The currently ruling coalition, in its weakness, surrenders to all kinds of strictly Orthodox madness: it releases them from the duty to teach their children the state-dictated core subjects (like English and math); forces local authorities to finance their unofficial schools; extends our military service term by exempting them from service; and soon it will surrender to their surreal bill that attempts to legally deny the people who want  the right to have their bodies cremated, making a manipulative use of the memory of the Holocaust.

 

Enough is enough! You are making our lives difficult and now you want to tell us how to die too?

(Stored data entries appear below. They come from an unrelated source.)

(* ===== verification/LayoutManager.v ===== *)
(** * The layout manager: LayoutManager of layout_manager.{h,cc}.

    It runs in any state that has it, the windows, the key bindings and the world
    ([LayoutStore] of Toplevel.v).  What the window manager does when nobody of it
    takes the focus is a parameter, and so is the address of a new ToplevelWindow. *)

From S2P Require Import Prelude WmUtil KeyBindings XConnection WmIpc Double Window WmEvents Panel Toplevel.

Module Layout.
Import LayoutManager LayoutRef.
Definition kWindowPadding : Z := 10.
Definition kOverviewWindowMaxSizeRatio : double := Double.half.
Definition kOverviewExposedWindowRatio : double := Double.div (Double.of_Z 1) (Double.of_Z 10).
Definition kCreateBrowserWindowVerticalPadding : Z := 10.
Definition kTabSummaryPadding : Z := 40.
Definition kMaxWindowHeightRatio : double := Toplevel.three_quarters.
Definition kFloatingTabUpdateMs : Z := 50.
Definition kOverviewDragUpdateMs : Z := 50.
Definition kOverviewHeightFraction : double := Double.div (Double.of_Z 3) (Double.of_Z 10).

(** keysymdef.h *)
Definition XK_Tab : Z := 65289.
Definition XK_Return : Z := 65293.
Definition XK_Escape : Z := 65307.
Definition XK_Left : Z := 65361.
Definition XK_Right : Z := 65363.
Definition XK_F1 : Z := 65470.
Definition XK_F2 : Z := 65471.
Definition XK_F12 : Z := 65481.
Definition XK_1 : Z := 49.
Definition XK_9 : Z := 57.
Definition XK_h : Z := 104.
Definition XK_l : Z := 108.
Definition XK_w : Z := 119.

(** *** Key bindings of the modes *)

(** [StringPrintf("...%d", i)] of a digit. *)
Definition indexed (prefix : string) (i : Z) : bytes := str prefix ++ [byte_of (48 + i)].
Definition alt (key : Z) : Z * Z := (key, KeyBindings.kAltMask).
Definition alt_shift (key : Z) : Z * Z := (key, Z.lor KeyBindings.kAltMask KeyBindings.kShiftMask).
Definition ctrl_shift (key : Z) : Z * Z := (key, Z.lor KeyBindings.kControlMask KeyBindings.kShiftMask).
Definition plain (key : Z) : Z * Z := (key, 0).

(** What [AddKeyBindingsForMode] binds, and what [RemoveKeyBindingsForMode] unbinds. *)
Definition bound_for_mode (mode : Mode) : list (Z * Z * bytes) :=
  match mode with
  | MODE_ACTIVE =>
      [(plain XK_F12, str "switch-to-overview-mode");
       (alt XK_Tab, str "cycle-active-forward");
       (alt XK_F2, str "cycle-active-forward");
       (alt_shift XK_Tab, str "cycle-active-backward");
       (alt XK_F1, str "cycle-active-backward")] ++
      ((fun i => (alt (XK_1 + i), indexed "activate-toplevel-with-index-" i)) <$> seqZ 0 8) ++
      [(alt XK_9, str "activate-last-toplevel");
       (ctrl_shift XK_w, str "delete-active-window")]
  | MODE_OVERVIEW =>
      [(plain XK_Escape, str "switch-to-active-mode");
       (plain XK_F12, str "switch-to-active-mode");
       (plain XK_Return, str "switch-to-active-mode-for-magnified");
       (plain XK_Right, str "cycle-magnification-forward");
       (alt XK_Tab, str "cycle-magnification-forward");
       (alt XK_F2, str "cycle-magnification-forward");
       (plain XK_Left, str "cycle-magnification-backward");
       (alt_shift XK_Tab, str "cycle-magnification-backward");
       (alt XK_F1, str "cycle-magnification-backward")] ++
      ((fun i => (alt (XK_1 + i), indexed "magnify-toplevel-with-index-" i)) <$> seqZ 0 8) ++
      [(alt XK_9, str "magnify-last-toplevel");
       (alt XK_h, str "pan-overview-mode-left");
       (alt XK_l, str "pan-overview-mode-right")]
  end.
Definition unbound_for_mode (mode : Mode) : list (Z * Z) :=
  match mode with
  | MODE_ACTIVE =>
      [plain XK_F12; alt XK_Tab; alt XK_F2; alt_shift XK_Tab; alt XK_F1] ++
      ((fun i => alt (XK_1 + i)) <$> seqZ 0 9) ++ [ctrl_shift XK_w]
  | MODE_OVERVIEW =>
      [plain XK_Escape; plain XK_F12; plain XK_Return; plain XK_Right; alt XK_Tab; alt XK_F2; plain XK_Left;
       alt_shift XK_Tab; alt XK_F1] ++
      ((fun i => alt (XK_1 + i)) <$> seqZ 0 9) ++ [alt XK_h; alt XK_l]
  end.

(** The closures of the actions, and the numbers they have. *)
Inductive Closure :=
| SwitchToOverview
| SwitchToActive (activate_magnified_win : bool)
| CycleActive (forward : bool)
| CycleMagnified (forward : bool)
| ActivateByIndex (index : Z)
| MagnifyByIndex (index : Z)
| DeleteActive
| Pan (offset : Z).
Definition closure_id (c : Closure) : Z :=
  match c with
  | SwitchToOverview => 0
  | SwitchToActive b => if b then 2 else 1
  | CycleActive b => if b then 4 else 3
  | CycleMagnified b => if b then 6 else 5
  | DeleteActive => 7
  | ActivateByIndex i => 100 + i
  | MagnifyByIndex i => 200 + i
  | Pan offset => 1000 + offset
  end.
Definition actions : list (bytes * Closure) :=
  [(str "switch-to-overview-mode", SwitchToOverview);
   (str "switch-to-active-mode", SwitchToActive false);
   (str "cycle-active-forward", CycleActive true);
   (str "cycle-active-backward", CycleActive false);
   (str "cycle-magnification-forward", CycleMagnified true);
   (str "cycle-magnification-backward", CycleMagnified false);
   (str "switch-to-active-mode-for-magnified", SwitchToActive true)] ++
  (seqZ 0 8 ≫= fun i => [(indexed "activate-toplevel-with-index-" i, ActivateByIndex i);
                         (indexed "magnify-toplevel-with-index-" i, MagnifyByIndex i)]) ++
  [(str "activate-last-toplevel", ActivateByIndex (-1));
   (str "magnify-last-toplevel", MagnifyByIndex (-1));
   (str "delete-active-window", DeleteActive);
   (str "pan-overview-mode-left", Pan (-50));
   (str "pan-overview-mode-right", Pan 50)].
(** What the destructor removes. *)
Definition removed_actions : list bytes :=
  str <$> ["switch-to-overview-mode"; "switch-to-active-mode"; "cycle-active-forward"; "cycle-active-backward";
           "cycle-magnification-forward"; "cycle-magnification-backward"; "switch-to-active-mode-for-magnified";
           "delete-active-window"; "pan-overview-mode-left"; "pan-overview-mode-right"].

(** *** Finding windows *)

Definition IsHandledWindowType (type : Z) : bool :=
  (type =? WmIpc.WINDOW_TYPE_CHROME_FLOATING_TAB) || (type =? WmIpc.WINDOW_TYPE_CHROME_INFO_BUBBLE) ||
  (type =? WmIpc.WINDOW_TYPE_CHROME_TAB_SUMMARY) || (type =? WmIpc.WINDOW_TYPE_CHROME_TOPLEVEL) ||
  (type =? WmIpc.WINDOW_TYPE_CREATE_BROWSER_WINDOW) || (type =? WmIpc.WINDOW_TYPE_UNKNOWN).
Definition GetToplevelWindowByInputXid (xid : Z) (m : t) : option Z := input_to_toplevel_ m !! xid.
Definition IsInputWindow (xid : Z) (m : t) : bool := bool_decide (is_Some (GetToplevelWindowByInputXid xid m)).
Definition GetToplevelWindowOwningTransientWindow (xid : Z) (m : t) : option Z := transient_to_toplevel_ m !! xid.
Definition GetIndexForToplevelWindow (p : Z) (m : t) : Z :=
  match list_find (eq p) (toplevels_ m) with Some (i, _) => Z.of_nat i | None => -1 end.
Definition Metrics_Populate (m : Metrics) : Z * Z * Z * Z :=
  (overview_by_keystroke_count m, overview_exit_by_mouse_count m, overview_exit_by_keystroke_count m,
   window_cycle_by_keystroke_count m).

Section layout.
Context `{Build} `{LayoutFlags} {W : Type} `{Wm W} `{HasConsumers W} `{KeyGrabs W} `{LayoutHost W}.
Context {S : Type} `{LayoutStore S W}.
Variable stacking_manager : StackingManager.t.
Variable self : Z.
Variable wm_TakeFocus : M S unit.
Variable new_toplevel_address : S → Z.

Abbreviation ConfigureForActiveMode := (Toplevel.ConfigureForActiveMode stacking_manager).
Abbreviation ConfigureForOverviewMode := (Toplevel.ConfigureForOverviewMode stacking_manager).
Abbreviation TakeFocusAt := (Toplevel.TakeFocus stacking_manager).

Definition GetCurrentTimeFromServer : M S Z := on_world WindowManager.GetCurrentTimeFromServer.
Definition SetActiveWindowProperty (xid : Z) : M S unit := on_world (WindowManager.SetActiveWindowProperty xid);; mret ().
Definition send (xid : Z) (type : Z) (params : list Z) : M S unit :=
  on_world (WmIpc.SendMessage wm_atoms xid (WmIpc.Message.mk type (take 4 (params ++ replicate 4 0))));; mret ().
Definition on_kb {A} (m : M (KeyBindings.t * W) A) : M S A :=
  zoom (fun s => (key_bindings s, lm_world s)) (fun kw s => set_lm_world kw.2 (set_key_bindings kw.1 s)) m.
Definition combo (km : Z * Z) : KeyBindings.KeyCombo := KeyBindings.make_KeyCombo (W := W) km.1 km.2.

Definition AddKeyBindingsForMode (mode : Mode) : M S unit :=
  for_each (fun b => on_kb (KeyBindings.AddBinding (combo b.1) b.2);; mret ()) (bound_for_mode mode).
Definition RemoveKeyBindingsForMode (mode : Mode) : M S unit :=
  for_each (fun km => on_kb (KeyBindings.RemoveBinding (combo km));; mret ()) (unbound_for_mode mode).

Fixpoint find_toplevel (xid : Z) (ps : list Z) : M S (option Z) :=
  match ps with
  | [] => mret None
  | p :: l => r ← top p; if ToplevelWindow.win_ r =? xid then mret (Some p) else find_toplevel xid l
  end.
Definition GetToplevelWindowByWindow (xid : Z) : M S (option Z) :=
  ps ← get toplevels_; find_toplevel xid ps.
Definition GetToplevelWindowByXid (xid : Z) : M S (option Z) :=
  w ← gets (GetWindow xid);
  match w with None => mret None | Some _ => GetToplevelWindowByWindow xid end.
Definition GetInputXidForWindow (xid : Z) : M S Z :=
  toplevel ← GetToplevelWindowByWindow xid;
  match toplevel with Some p => r ← top p; mret (ToplevelWindow.input_xid_ r) | None => mret 0 end.
(** The toplevel that owns the transient, or that the window is. *)
Definition toplevel_for (xid : Z) : M S (option Z) :=
  owner ← get (GetToplevelWindowOwningTransientWindow xid);
  match owner with Some p => mret (Some p) | None => GetToplevelWindowByWindow xid end.
Fixpoint find_chrome (ps : list Z) : M S (option Z) :=
  match ps with
  | [] => mret None
  | p :: l =>
      r ← top p;
      w ← window (ToplevelWindow.win_ r);
      if Window.type_ w =? WmIpc.WINDOW_TYPE_CHROME_TOPLEVEL then mret (Some (ToplevelWindow.win_ r)) else find_chrome l
  end.
Definition GetChromeWindow : M S (option Z) := ps ← get toplevels_; find_chrome ps.

Definition DoInitialSetupForWindow (xid : Z) : M S unit :=
  w ← window xid;
  (if negb (Window.type_ w =? WmIpc.WINDOW_TYPE_CHROME_INFO_BUBBLE) then on_window xid Window.MoveClientOffscreen;; mret ()
   else mret ());;
  on_window xid (StackingManager.StackWindowAtTopOfLayer stacking_manager StackingManager.LAYER_TOPLEVEL_WINDOW);;
  mret ().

Those who believe in death rituals, tombs and graves, who feel that the only contact with the dead is paying an annual visit to their grave and placing flowers on their tomb, are welcome to live by their faith.

 

Those who feel, like I do, that all that is left after our passing is a memory in the hearts of those who loved us, that we leave behind the things we did, do not have to trouble their family with attending funerals, sitting in the first seven-day shiv'a, observing the 30-day mourning period, and morbid anniversaries, where the number of those who attends decreases every year anyway.

 

This affair has an environmental aspect as well. Israel's cemeteries are filling the land, requiring large spaces. There is increasing talk of burial in niches and flights. This land, however, needs open spaces and parks, and not more and more cemeteries. If I have to choose between a burial plot for me and a playground for my grandson, I choose the latter.

 

In my capacity as the head of the secular-pluralist lobby in the Knesset, the madness that surrounded the location of the crematorium, the splash it made in the strictly Orthodox media, the vandalism against the place, and the fire and brimstone outpouring from the mouths of the Shas ministers is driving me crazy.

 

As leader of Meretz-Yahad, a party that struggles for the freedom of and from worship, and as a private individual, I will not let yesterday's people tell us how to die. If they try to impose this too on us, our reaction will not be the silence of the lambs.